_What this task involves_. Find the lines below that contain the string "duplicate". Copy each one.

Stored data entries
Start of Block
(* ===== verification/Profiles.v ===== *)
(** * Agent profiles

    [src/orchestrator/profile-manager.ts]: profiles with their identity, personality
    and memories, over the tables of [src/orchestrator/schema.sql] with their keys,
    unique indexes, foreign keys and cascades.  A method is one atomic operation;
    a UUID is a number from a supply that gives none twice.  The identifiers of
    the rows that nothing refers to are left out. *)

From Stdlib Require Import SpecFloat.
From S2P Require Import Prelude.
Local Open Scope fh_scope.
Local Open Scope string_scope.
Local Open Scope list_scope.

(** ** Tables *)

Abbreviation uuid := nat.

Record AgentProfile := Profile {
  id : uuid;
  name : string;
  description : option string;
  isDefault : bool;
  createdAt : Z;
  updatedAt : Z }.

Record chat_row := Chat { chat_id : string; chat_profile : uuid; chat_updated : Z }.

Record semantic_data := SemanticData {
  content : string;
  embedding : list spec_float;
  memory_type : string;
  importance : spec_float;
  depth : Z;
  token_count : Z;
  source_session : option uuid;
  earliest_at : option Z;
  latest_at : option Z }.

Record semantic_row := Semantic {
  s_id : uuid;
  s_profile : uuid;
  s_data : semantic_data;
  s_created : Z;
  s_updated : Z;
  s_accessed : Z;
  s_access_count : Z }.

Record meta_data := MetaData {
  m_content : string;
  m_embedding : list spec_float;
  reflection_type : string;
  confidence : spec_float;
  m_depth : Z }.

Record meta_row := Meta {
  m_id : uuid;
  m_profile : uuid;
  m_data : meta_data;
  m_created : Z;
  m_updated : Z;
  m_accessed : Z }.

Record external_row := External {
  e_profile : uuid;
  e_content : string;
  e_embedding : list spec_float;
  source_type : string;
  source_ref : string;
  e_created : Z }.

Record identity_row := Identity {
  i_profile : uuid;
  role : string;
  expertise : list string;
  tone : string;
  instructions : option string;
  i_created : Z;
  i_updated : Z }.

Record personality_row := Personality {
  p_profile : uuid;
  dimension : string;
  p_content : string;
  p_confidence : spec_float;
  evidence_count : Z;
  p_created : Z;
  p_updated : Z }.

(** The four join tables are sets of pairs. *)
Record profile_db := Db {
  profiles : list AgentProfile;
  chats : list chat_row;
  semantic : list semantic_row;
  meta : list meta_row;
  external : list external_row;
  identity : list identity_row;
  personality : list personality_row;
  summary_messages : list (uuid * (string * string));
  summary_parents : list (uuid * uuid);
  meta_sources : list (uuid * uuid);
  meta_parents : list (uuid * uuid);
  next_uuid : nat }.

Definition with_profiles (db : profile_db) (l : list AgentProfile) (n : nat) : profile_db :=
  Db l (chats db) (semantic db) (meta db) (external db) (identity db) (personality db)
    (summary_messages db) (summary_parents db) (meta_sources db) (meta_parents db) n.

(** ** Queries *)

Definition getProfile (db : profile_db) (pid : uuid) : option AgentProfile :=
  List.find (λ p, bool_decide (id p = pid)) (profiles db).

Definition getProfileByName (db : profile_db) (n : string) : option AgentProfile :=
  List.find (λ p, bool_decide (name p = n)) (profiles db).

Definition getDefaultProfile (db : profile_db) : option AgentProfile :=
  List.find isDefault (profiles db).

Definition getChatProfile (db : profile_db) (chat : string) : option AgentProfile :=
  c ← List.find (λ c, bool_decide (chat_id c = chat)) (chats db);
  getProfile db (chat_profile c).

(** A profile with its numbers of chats, semantic and meta memories. *)
Record AgentProfileWithStats := Stats {
  st_profile : AgentProfile;
  chatCount : nat;
  semanticMemoryCount : nat;
  metaMemoryCount : nat }.

Definition older (p q : AgentProfile) : Prop := (createdAt p ≤ createdAt q)%Z.

#[export] Instance older_dec p q : Decision (older p q).
Proof. unfold older. apply _. Defined.

Definition listProfiles (db : profile_db) : list AgentProfileWithStats :=
  map (λ p, Stats p (length (filter (λ c, chat_profile c = id p) (chats db)))
                    (length (filter (λ r, s_profile r = id p) (semantic db)))
                    (length (filter (λ r, m_profile r = id p) (meta db))))
    (merge_sort older (profiles db)).

(** ** Operations *)

(** [INSERT INTO agent_profiles], with its unique name and its unique default. *)
Definition insert_profile (db : profile_db) (n : string) (d : option string) (dflt : bool) (now : Z) :
    result (AgentProfile * profile_db) :=
  if bool_decide (n ∈ map name (profiles db)) then Err "duplicate key value violates unique constraint"
  else if dflt && existsb isDefault (profiles db) then
    Err "duplicate key value violates unique constraint"
  else
    let p := Profile (next_uuid db) n d dflt now now in
    Ok (p, with_profiles db (profiles db ++ [p]) (S (next_uuid db))).

Section Manager.
Context (maxProfiles : nat).

Definition limit_reached (db : profile_db) : bool := (maxProfiles <=? length (profiles db))%nat.

Definition createProfile (db : profile_db) (now : Z) (n : string) (d : option string) :
    result (AgentProfile * profile_db) :=
  if limit_reached db then Err "Profile limit reached"
  else insert_profile db n d (length (profiles db) =? 0)%nat now.

(** The two statements of the transaction. *)
Definition unset_default (now : Z) (q : AgentProfile) : AgentProfile :=
  if isDefault q then Profile (id q) (name q) (description q) false (createdAt q) now else q.

Definition make_default (pid : uuid) (now : Z) (q : AgentProfile) : AgentProfile :=
  if decide (id q = pid) then Profile (id q) (name q) (description q) true (createdAt q) now else q.

Definition setDefaultProfile (db : profile_db) (now : Z) (pid : uuid) : result profile_db :=
  match getProfile db pid with
  | None => Err "Profile not found"
  | Some p =>
      if isDefault p then Ok db
      else Ok (with_profiles db (map (make_default pid now) (map (unset_default now) (profiles db)))
                 (next_uuid db))
  end.

(** Returns the previous profile of the chat. *)
Definition assignChat (db : profile_db) (now : Z) (chat : string) (pid : uuid) : result (uuid * profile_db) :=
  match getProfile db pid with
  | None => Err "Target profile not found"
  | Some _ =>
      match List.find (λ c, bool_decide (chat_id c = chat)) (chats db) with
      | None => Err "Chat not found"
      | Some c =>
          Ok (chat_profile c,
              Db (profiles db)
                (map (λ c, if decide (chat_id c = chat) then Chat (chat_id c) pid now else c) (chats db))
                (semantic db) (meta db) (external db) (identity db) (personality db) (summary_messages db)
                (summary_parents db) (meta_sources db) (meta_parents db) (next_uuid db))
      end
  end.

(** The identifiers of a profile's memories. *)
Definition semantic_ids (db : profile_db) (pid : uuid) : list uuid :=
  map s_id (filter (λ r, s_profile r = pid) (semantic db)).
Definition meta_ids (db : profile_db) (pid : uuid) : list uuid :=
  map m_id (filter (λ r, m_profile r = pid) (meta db)).

(** The statements of [deleteProfile]; deleting a meta memory takes its rows of
    [meta_parent_sources] along, by cascade. *)
Definition delete_rows (db : profile_db) (pid : uuid) : profile_db :=
  let sids := semantic_ids db pid in
  let mids := meta_ids db pid in
  Db (filter (λ p, id p ≠ pid) (profiles db)) (chats db)
    (filter (λ r, s_profile r ≠ pid) (semantic db))
    (filter (λ r, m_profile r ≠ pid) (meta db))
    (filter (λ r, e_profile r ≠ pid) (external db))
    (filter (λ r, i_profile r ≠ pid) (identity db))
    (filter (λ r, p_profile r ≠ pid) (personality db))
    (filter (λ l, l.1 ∉ sids) (summary_messages db))
    (filter (λ l, l.1 ∉ sids ∧ l.2 ∉ sids) (summary_parents db))
    (filter (λ l, l.1 ∉ mids ∧ l.2 ∉ sids) (meta_sources db))
    (filter (λ l, l.1 ∉ mids ∧ l.2 ∉ mids) (meta_parents db))
    (next_uuid db).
End of Block
_Solution for this task_.
  if bool_decide (n ∈ map name (profiles db)) then Err "duplicate key value violates unique constraint"
    Err "duplicate key value violates unique constraint"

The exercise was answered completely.